L’UE prête à infliger une amende record à Google selon le DMA
Points clés à retenir :
- L’Union européenne envisage une amende de plusieurs centaines de millions d’euros à l’encontre de Google, potentiellement la plus importante dans le cadre du DMA.
- Le principal reproche adressé à Google est sa propension à privilégier ses propres services au détriment de la concurrence dans ses résultats de recherche.
- La Commission européenne souhaite avant tout que Google se mette en conformité avec le DMA, mais ne restera pas passive indéfiniment.
- Google affirme que les modifications déjà effectuées pour adhérer au DMA représentent « le plus grand recul de l’histoire du produit ».
Une décision attendue avant l’été
Le journal allemand Handelsblatt rapporte, citant des sources internes à la Commission, que la décision finale est en cours de rédaction et devrait être annoncée avant la pause estivale. L’amende pourrait atteindre plusieurs centaines de millions d’euros, bien qu’aucun chiffre précis n’ait été confirmé jusque là.
L’enquête, officiellement lancée en mars 2025, se concentre sur la pratique du self-preferencing, où Google met en avant ses propres services (tels que Google Shopping, Google Maps, Google Flights) dans ses résultats, au détriment de ses concurrents.
La Commission vise la conformité plutôt que la sanction
Thomas Regnier, porte-parole de la Commission européenne, a précisé, dans une déclaration à Reuters, que l’objectif principal est d’assurer que Google respecte les règles du DMA plutôt que de simplement percevoir une amende. Cependant, la Commission est prête à progresser vers les étapes suivantes dès que possible, notamment dans le cadre des discussions sur des solutions à long terme.

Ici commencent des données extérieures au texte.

Lemma add_calls_add_calls (c1 c2 : list lib_call) (w : world) :
  add_calls c2 (add_calls c1 w) = add_calls (c1 ++ c2) w.
Proof. unfold add_calls. simpl. by rewrite <- app_assoc. Qed.

(** A run of the script, stage by stage: each stage either raises, which
    ends the run, or hands its result to the next. *)
Lemma create_model_run (w : world) :
  let X := Bunch_data iris_bunch in
  let y := Bunch_target iris_bunch in
  let c1 := [CallLoadIris; CallTrainTestSplit X y 0.2 42] in
  create_model w =
    match Sklearn.shuffle_split X y 0.2 42 with
    | Raise e => (Raise e, add_calls c1 w)
    | Ret (X_train, X_test, y_train, y_test) =>
        let c2 := c1 ++ [CallRandomForestClassifier []; CallFit [] X_train y_train] in
        match forest_fit [] (entropy w) X_train y_train with
        | Raise e => (Raise e, add_calls c2 w)
        | Ret m =>
            let c3 := c2 ++ [CallJoblibDump "app/model.pkl"] in
            if decide ("app/model.pkl" ∈ dirs w)
            then (Raise (IsADirectoryError "app/model.pkl"), add_calls c3 w)
            else if decide ("app" ∈ dirs w)
            then (Ret tt,
                  {| dirs := dirs w;
                     files := <["app/model.pkl" := pickle m]> (files w);
                     stdout := stdout w ++ ["Model trained and saved at app/model.pkl"];
                     entropy := entropy w;
                     calls := calls w ++ trainer_calls X_train y_train |})
            else (Raise (missing_path_error "app/model.pkl" w), add_calls c3 w)
        end
    end.
Proof.
  simpl. unfold create_model, Sklearn.load_iris, Sklearn.train_test_split,
    Sklearn.RandomForestClassifier, Sklearn.fit, Joblib.dump, print, write_file.
  run_py.
  destruct (Sklearn.shuffle_split _ _ _ _) as [[[[X_train X_test] y_train] y_test]|e];
    simpl; [|by rewrite add_calls_add_calls].
  destruct (forest_fit [] (entropy w) X_train y_train) as [m|e]; simpl;
    [|by rewrite !add_calls_add_calls].
  destruct (decide ("app/model.pkl" ∈ dirs w)); simpl;
    [by rewrite !add_calls_add_calls|].
  destruct (decide ("app" ∈ dirs w)); simpl; [|by rewrite !add_calls_add_calls].
  unfold add_calls, trainer_calls. simpl. by rewrite <- !app_assoc.
Qed.

(** C8. Whatever a run of the trainer does, it leaves the directories and
    every file other than [app/model.pkl] as they were; a run that
    completes leaves at [app/model.pkl] the serialisation of the model it
    fitted, whatever was stored there before; a run that raises leaves
    all files as they were. *)
Theorem trainer_writes_only_the_artifact (w : world) :
  let run := create_model w in
  dirs run.2 = dirs w ∧
  (∀ path : string,
     path ≠ "app/model.pkl" → files run.2 !! path = files w !! path) ∧
  (run.1 = Ret tt →
   ∃ (m : Model) (X_train : matrix) (y_train : list Z),
     forest_fit [] (entropy w) X_train y_train = Ret m ∧
     files run.2 = <["app/model.pkl" := pickle m]> (files w) ∧
     files run.2 !! "app/model.pkl" = Some (pickle m)) ∧
  (∀ e, run.1 = Raise e → files run.2 = files w).
Proof.
  simpl. rewrite create_model_run. simpl.
  destruct (Sklearn.shuffle_split _ _ _ _) as [[[[X_train X_test] y_train] y_test]|e];
    simpl; [|by split_and!].
  destruct (forest_fit [] (entropy w) X_train y_train) as [m|e] eqn:Hfit; simpl;
    [|by split_and!].
  destruct (decide ("app/model.pkl" ∈ dirs w)); simpl; [by split_and!|].
  destruct (decide ("app" ∈ dirs w)); simpl; [|by split_and!].
  split_and!; [done| |intros _|done].
  - intros path Hne. by rewrite lookup_insert_ne.
  - exists m, X_train, y_train. split_and!; [done|done|by rewrite lookup_insert_eq].
Qed.









End TrainerProperties.

(** ** The trainer and the service together *)

Section EndToEnd.
Context {L : Libraries}.

Lemma app_predict_valid (p : process) (body : option json) (a b c d : float) :
  field_is body "sepal_length" a → field_is body "sepal_width" b →
  field_is body "petal_length" c → field_is body "petal_width" d →
  app (predict_request body) p =
    run_endpoint
      (predict {| sepal_length := a; sepal_width := b;
                  petal_length := c; petal_width := d |}) p.
Proof.
  intros Ha Hb Hc Hd. unfold app, predict_request. simpl.
  by rewrite (validate_body_ok _ _ _ _ _ Ha Hb Hc Hd).
Qed.



End EndToEnd.

(** ** The toy libraries meet the contracts *)

Section ToyContracts.
Existing Instance Toy.libraries.

Lemma toy_predict_is_read_only : predict_is_read_only.
Proof. by intros m X. Qed.

Lemma toy_pickle_round_trip : pickle_round_trip.
Proof. by intros [w l]. Qed.
Lemma lexFrom_lexRun (st : JSON.lexState) (s : list ascii)
    (toks : list JSON.token) :
  lexRun st s = Some (JSON.LStart, toks) -> JSON.lexFrom st s = Some toks.
Proof.
  revert st toks. induction s as [|c s IH]; intros st toks H.
  - now injection H as -> <-.
  - simpl in H |- *.
    destruct (JSON.lexStep st c) as [[st' toks']|]; [|discriminate].
    destruct (lexRun st' s) as [[st'' toks'']|] eqn:E; [|discriminate].
    injection H as -> <-. now rewrite (IH _ _ E).
Qed.

(** One written character of a string is read as that character. *)
Lemma lexRun_quoteChar (c : ascii) (acc : list N) :
  lexRun (JSON.LString acc) (chars (quoteChar c))
  = Some (JSON.LString (code c :: acc), []).
Proof. destruct c as [[] [] [] [] [] [] [] []]; reflexivity. Qed.

Lemma lexRun_quoteBody (s : string) (acc : list N) :
  lexRun (JSON.LString acc) (chars (quoteBody s) ++ [dquote])
  = Some (JSON.LStart, [JSON.TString (rev acc ++ codes s)]).
Proof.
  revert acc. induction s as [|c s IH]; intros acc.
  - simpl. unfold codes. simpl. now rewrite app_nil_r.
  - change (quoteBody (String c s)) with (quoteChar c ++ quoteBody s)%string.
    rewrite chars_app, <- app_assoc.
    rewrite (lexRun_app _ _ _ _ _ _ _ (lexRun_quoteChar c acc) (IH _)).
    unfold codes. simpl. now rewrite <- app_assoc.
Qed.

(** A written string is read as one string token. *)
Lemma lexRun_quoteJSONString (s : string) :
  lexRun JSON.LStart (chars (quoteJSONString s))
  = Some (JSON.LStart, [JSON.TString (codes s)]).
Proof.
  unfold quoteJSONString.
  change (dq ++ quoteBody s ++ dq)%string
    with (String dquote (quoteBody s ++ dq)%string).
  change (chars (String dquote (quoteBody s ++ dq)%string))
    with (dquote :: chars (quoteBody s ++ dq)%string).
  rewrite chars_app.
  change (chars dq) with [dquote].
  change (lexRun JSON.LStart (dquote :: chars (quoteBody s) ++ [dquote]))
    with (match lexRun (JSON.LString []) (chars (quoteBody s) ++ [dquote]) with
          | Some (st'', toks') => Some (st'', [] ++ toks')
          | None => None
          end).
  now rewrite lexRun_quoteBody.
Qed.

Lemma wordChar_start (c : ascii) :
  JSON.isWordChar c = true ->
  JSON.lexStart c = Some (JSON.LWord [c], []).
Proof.
  destruct c as [[] [] [] [] [] [] [] []]; vm_compute; intros H;
    try discriminate H; reflexivity.
Qed.

Lemma lexRun_word (w acc : list ascii) :
  forallb JSON.isWordChar w = true ->
  lexRun (JSON.LWord acc) w = Some (JSON.LWord (rev w ++ acc), []).
Proof.
  revert acc. induction w as [|c w IH]; intros acc H; [reflexivity|].
  simpl in H. apply andb_true_iff in H as [Hc Hw].
  simpl. rewrite Hc, (IH _ Hw). simpl. now rewrite <- app_assoc.
Qed.

(** A word and the comma after it. *)
Lemma lexRun_word_comma (w : list ascii) (tok : JSON.token) :
  w <> [] ->
  forallb JSON.isWordChar w = true ->
  JSON.finishWord (rev w) = Some tok ->
  lexRun JSON.LStart (w ++ chars ",") = Some (JSON.LStart, [tok; JSON.TComma]).
Proof.
  intros Hne Hw Htok. destruct w as [|c w]; [contradiction|].
  simpl in Hw. apply andb_true_iff in Hw as [Hc Hw].
  change ((c :: w) ++ chars ",") with (c :: (w ++ chars ",")).
  cbn [lexRun JSON.lexStep]. rewrite (wordChar_start c Hc).
  rewrite (lexRun_app _ w (chars ",") _ JSON.LStart [] [tok; JSON.TComma]
             (lexRun_word w [c] Hw)); [reflexivity|].
  change (chars ",") with [","%char]. cbn [lexRun JSON.lexStep].
  change (JSON.isWordChar ","%char) with false. cbv iota.
  change (rev w ++ [c]) with (rev (c :: w)). rewrite Htok. reflexivity.
Qed.

Lemma finishWord_number (w : list ascii) (x : Number.t) :
  JSON.number w = Some x ->
  JSON.finishWord (rev w) = Some (JSON.TScalar (JSON.Num x)).
Proof.
  intros H. unfold JSON.finishWord. rewrite rev_involutive.
  repeat case_bool_decide; subst; try (vm_compute in H; discriminate H).
  now rewrite H.
Qed.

Ce mois-ci, la Commission a déjà accordé à Google un délai supplémentaire pour répondre à ses préoccupations, après avoir jugé insuffisante une première proposition de l’entreprise.
Google s’organise pour se défendre
À Mountain View, Google exprime son désaccord. Selon un porte-parole, les ajustements apportés au moteur de recherche pour se conformer au DMA constituent « le plus grand recul de l’histoire du produit », ce qui, selon lui, nuit à la qualité de l’expérience utilisateur pour les Européens au profit de « quelques plaignants poursuivant leurs propres intérêts ».
Malgré ces critiques, Google maintient sa volonté de résoudre le conflit et continue de tester des ajustements dans ses résultats pour les utilisateurs de l’UE.
Un historique de sanctions persistantes
Ce n’est pas la première fois que Google est dans le collimateur des régulateurs européens. En 2017, la Commission a imposé une amende de 2,7 milliards d’euros pour avoir favorisé illégalement son service de comparaison de prix Google Shopping. Plus récemment, Google a été condamné à 3,5 milliards d’euros pour son monopole dans la publicité programmatique. La prochaine sanction, si elle est confirmée, s’inscrira dans cette série, mais avec la particularité d’être la première à une telle échelle sous le régime du DMA.